ぽつり、と闇に取り残された丸まった背中は、今夜の月のようだった。十六夜。欠けて不完全な円は、どこか足りない。満月と、昨日と同じ清浄な光を放っているのに、淋しさが夜のしじまに滲み出ていた。

「伊作くん」

そう呼びかけると、埋めていた膝から顔を上げたようだった。振り向く瞬間、無理に彼が笑みを刻みつけたのを知る。柔らかい眼差しで「来ないかと思いました」と息をはきだすように呟いた。胸の奥から絞り出したような、その声に、「来なかった方が良かったかい?」と問いかけると、まだ細い伊作くんの指は、困ったように包帯の上を行き来した。闇目に、その白は痛いほどに浮き上がって。気を取り直すように伊作くんは「さ、包帯、交換しましょう」と明るい声で重々しく漂う空気を振り払った。



***

「できましたよ」

慣れた手つきで包帯を換え終わると、伊作くんは私から一歩離れた。肌に僅かに感じていた熱が遠くなる。代わりに火照るような自分に籠る熱を持て余す。医療行為ですら必要以上に彼に触らせないのは、貪欲なまでにその先を求める己がいるからだ。これ以上、伊作くんに触れられば、花を手折る子どものように彼を檻に入れて自分のものにしてしまうだろう。近づかれる度に振り払う理由を伊作くんは私の体に刻まれた“忌み”のせいだと信じている。“触れたらうつるから触れないのだ”と。けど、私にはその誤解を解く気はさらさらなかった。この熱の正体を知られるくらいならば今のままでいい、心底そう思う。

「また、月が欠けて行きますね」

彼は、おもむろに伏せがちな視線を上げた。月光に照らし出された睫毛が銀色に染まる。私もつられるように宙に目を転じた。

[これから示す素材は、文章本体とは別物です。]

Lemma put_inv_start {MO : MapOrder} w l des :
  keys_unique (recs w) -> l ≡ₚ (map_to_list (recs w)).*2 ->
  put_inv (index l ∅) des (map_range des) (recs w).
Proof.
  intros Hu Hl. pose proof (listing_keys w l Hu Hl) as Hk. split.
  - intros k r0 [Hr0 Hkey]%lookup_index; [|done]. exists r0.
    split_and!; [by eapply elem_of_listing|done|done].
  - intros id r Hr. left. exists r. pose proof (recs_id _ _ _ Hr) as <-.
    split; [|done]. apply lookup_index; [done|]. split; [|done]. by eapply elem_of_listing.
  - intros k want Hw Hk'. destruct Hk'. apply list_elem_of_fmap. exists (k, want).
    split; [done|by apply elem_of_map_range].
Qed.

(** The protected records of the zone. *)
Definition protected_of (m : gmap string CfRec) : gmap string key :=
  key_of <$> filter (fun kr => protectedTypes (RecType kr.2) = true) m.

Lemma del_inv_start {MO : MapOrder} w l des m :
  keys_unique (recs w) -> l ≡ₚ (map_to_list (recs w)).*2 -> put_inv (index l ∅) des [] m ->
  del_inv des (protected_of (recs w)) (map_range (index l ∅)) m.
Proof.
  intros Hu Hl [Hc Ho Hd]. pose proof (listing_keys w l Hu Hl) as Hk. split.
  - intros k r0 Hr0%elem_of_map_range _ _. destruct (Hc _ _ Hr0) as (r & Hr & Hkr & _). eauto.
  - intros id r Hr. destruct (Ho _ _ Hr) as [(r0 & H0 & <-)|]; [|by left]. right. right.
    exists r0. split; [by apply elem_of_map_range|done].
  - intros k want Hw. apply Hd; [done|]. by intros ?%elem_of_nil.
  - intros id k. unfold protected_of. rewrite lookup_fmap, fmap_Some.
    intros (r & [Hr _]%map_lookup_filter_Some & ->). destruct (Hc (key_of r) r) as (r' & Hr' & Hkr' & _).
    + apply lookup_index; [done|]. split; [|done]. eapply elem_of_listing; [done|].
      by rewrite (recs_id _ _ _ Hr).
    + rewrite (recs_id _ _ _ Hr) in Hr'. eauto.
Qed.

空が闇に浸かるにつれて、こけていく月影。彼の言葉は、しばらく会えなくなる、ということを意味していた。就いている仕事柄、闇に乗じる故に新月ともなれば依頼が増える。痩せ細り、その身を完全に潜め、そして再び肥えていく月を、私はまた独りで見上げるのだろう。

「心配してくれているのかい?」

冗談で投げかけた言葉に、伊作くんは「心配なんかしてません」と首を振った。私と彼の関係など、蜜月のように甘いものではないと分かっていながら、虚脱感を覚えた。その一方で、そんな自分の愚かさに苦笑をかみ殺す自分もいる。分離する二つの感情を持て余していると、りりりり、と零れる虫の音をかきわけて、凛とした声が届いた。

「だって、何があったって来ると信じてますから。包帯を換えに」

確信めいた伊作くんの言葉が、私を掴まえた。甘いめまいに痺れる------------------。